Since the moment I could carry on a well phrased conversation, I have always been curious by nature and have asked a lot of questions throughout my life. I believe this curiosity has led me to the ultimate career opportunity here at the Library of Congress. Throughout my life, mentorship has played a critical role in defining who I am professionally and personally. I couldn’t feel more blessed for the opportunity to now be mentored by John Hessler himself, curator of the Jay I. Kislak Collection of the Archaeology and History of the Early Americas at the Library of Congress, housing over 3500 historical artifacts that have been researched by prominent scholars around the world.
From a young age, I had the privilege of being in touch with my Peruvian roots, more specifically, my mother deriving from the Huari culture and my father from the Chavin culture. Raised by two examples of integrity and resilience, my greatest inheritance of all was their commitment to making sure I knew where I came from. Sitting and embracing the ruins of Machu Picchu, Ahlambra, Nazca Lines, Inkawasi, Pyramids of Teotihuacan, and the deep and complex cultural traditions of the communities there made me realize how important it is to recognize the potential and capacities humans can have in such diverse domains.
Prior to coming to the Library, I had the privilege to work on an innovative gene therapy to help combat autoimmune diseases at the University of Florida’s College of Medicine under Dr. Brad Hoffman. From developing a sharp eye for detail to improving upon scientific inquiry and methodology, I was able to gain the skills to take on the challenges as an Archeological Research Fellow working with the Kislak Collection here at the Library.
From the first day I reported to the Geography and Map Division, I was given the chance to handle and study up close the pre-Columbian artifacts that makeup the Kislak Collection. Of the many valuable artifacts, there is an exceptional and particular collection that caught my eye, made up of examples of rare West Mexican House Models, dating around 200 BCE – 300 CE. These house models are typically discovered in larger archaeological finds, buried in shaft tombs 10 to 50 feet deep!
The Ancient West Mexicans were a culture that predates both the most advanced Aztec and Maya civilizations. For more than a century, this art has been highly valued and desired for its captivating view of three-dimensional human forms representing everyday activities and rituals and depicted in an architectural setting. In the early 20th century, these artifacts were highly prized and even collected by artists such as Frida Kahlo and Diego Rivera. Unfortunately, with the rise in the value of these objects, the increase of foul-play goes up as well, as it becomes an opportunity for elicit looting and forgery. Imitations of these pieces of art and the looting of tombs have significantly limited the amount of knowledge researchers can acquire from this ancient civilization.
One method in determining the authenticity of these pieces comes from identifying the remnants left by necrophilous, better known as corpse eating insects, and metal oxidizing bacterial colonies that thrive in the perfect micro-environment of the tombs below ground. These organisms leave behind patterned black marks along with remnants of their pupae that become mineralized and that have survived for over two thousand years!

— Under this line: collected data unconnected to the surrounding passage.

Lemma serve_cases method path r w resp w' :
  run_app (serve method path r) w = (resp, w') →
  same_tables w w' ∨
  ∃ next r', run_app (next r') w = (resp, w') ∧ extractToken r' = extractToken r ∧
    answers (handle_GetSetupStatus t) (handle_CompleteSetup t) (handle_Login compare t)
      (RequireAuth t (RequireAdmin (ServeHTTP (adminMux t configHandler) method path)))
      (RequireAuth t (ServeHTTP (authedAPIMux t apiHandler) method path))
      (λ r, Ret (ServeUI r)) method path next ∧
    (path = ["api"; "config"] → same_tables w w').
Proof.
  unfold Routes.serve, ServeHTTP at 1.
  match goal with |- context [main_mux ?a ?b ?c ?d ?e ?f ?g] =>
    set (m := main_mux a b c d e f g) end.
  destruct (negb _ && _ && _) eqn:Hred.
  { intros [= _ <-]. by left. }
  destruct (mux_match m method path) as [n|] eqn:Hn.
  - intros Hrun. right. eexists _, _. split; [exact Hrun|]. split; [done|].
    split; [by apply labelled_answers|]. intros ->.
    pose proof (config_redirects (handle_GetSetupStatus t) (handle_CompleteSetup t)
      (handle_Login compare t)
      (RequireAuth t (RequireAdmin (ServeHTTP (adminMux t configHandler) method ["api"; "config"])))
      (RequireAuth t (ServeHTTP (authedAPIMux t apiHandler) method ["api"; "config"]))
      (λ r, Ret (ServeUI r)) method) as [H1 H2].
    change (exactMatch (mux_match m method ["api"; "config"]) ["api"; "config"] = false) in H1.
    change (exactMatch (mux_match m method ["api"; "config"; ""]) ["api"; "config"; ""] = true)
      in H2.
    rewrite Hn in H1. cbn [List.app] in Hred. rewrite H1, H2 in Hred. done.
  - intros Hrun. left. destruct (other_method m path); by simplify_eq/=.
Qed.

Lemma public_surface_cases method path r w resp w' :
  run_app (serve method path r) w = (resp, w') →
  same_tables w w' ∨
  (method = "POST" ∧ (path = ["api"; "setup"] ∨ path = ["api"; "auth"; "login"])) ∨
  (∃ u, authenticated clock w (extractToken r) u ∧
        (admin_path path = true → Role u = RoleAdmin)).
Proof.
  intros [H|(next&r'&Hrun&Htok&Hans&Hcfg)]%serve_cases; [by left|].
  destruct Hans as [->|[[-> Hp]|[->|[->|[(_&->&->)|(_&->&->)]]]]].
  - destruct (guarded_run driver_error fault clock db_clock bcrypt random t
      (ServeHTTP (adminMux t configHandler) method path) r' w)
      as [(u&w1&Hu&_&Hr&_)|(resp'&w1&Heq&Hw&_)].
    + right; right. exists u. by rewrite <-Htok.
    + left. rewrite Hrun in Heq. by simplify_eq.
  - destruct (RequireAuth_run driver_error fault clock db_clock bcrypt random t
      (ServeHTTP (authedAPIMux t apiHandler) method path) r' w)
      as [(w1&Heq&Hw)|(u&w1&Hu&_)].
    + left. rewrite Hrun in Heq. by simplify_eq.
    + destruct (admin_path path) eqn:Ha; [left; auto|].
      right; right. exists u. rewrite <-Htok. split; [done|]. done.
  - simplify_eq/=. by left.
  - destruct (run_GetSetupStatus r' w) as (?&?&Heq&Hw). rewrite Hrun in Heq.
    left. by simplify_eq.
  - right; left. auto.
  - right; left. auto.
Qed.
End surface.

These mineralized stains appear on the exterior surface of the artifacts and have a dendritic-like structure, branching off into many directions. Bacteria such as Metallogenium and Leptothrix discophora both feed on trace metals, mainly manganese and iron, provided by the surface water dripping into the tombs and onto the artifacts, and deposit the oxidized remains of these metals as their colonies grow. L. discophora has a more distinguished stain; rather than a simple dark charcoal colored mark, it has the appearance of a polished surface. Using a digital microscope, I was able to located these patterns on many of the West Mexican House models in the Library of Congress collections.
We now live in such a promising time with technology allowing us to uncover many hidden secrets that could not have been revealed or accurately studied just 20 years ago! In the past few decades, a strong movement in applying nondestructive methods and imaging has yielded important results in archaeology and other forensic sciences. The digital imaging and microscope work I am doing here will serve as a basis for research to actually identify the composition of the stains on the West Mexican artifacts in the near future.
Working at the Library of Congress has fostered my drive to continue serving my community by applying new technology and the sciences as an Archaeological Research Fellow. Throughout my initial few weeks here, the ability to collaborate with such an influential community has broadened my perspective and knowledge within and outside of my field, through meeting other scholars, researchers and curators. As an anthropologist, to know these archaeological artifacts that I hold in my hands were once held over 2,000 years ago, fills me with wonder. As a biological researcher, I can’t help but be amazed at the resilience of puparial remnants, mineralized in the deep past, and waiting to be appreciated 2,000 years later!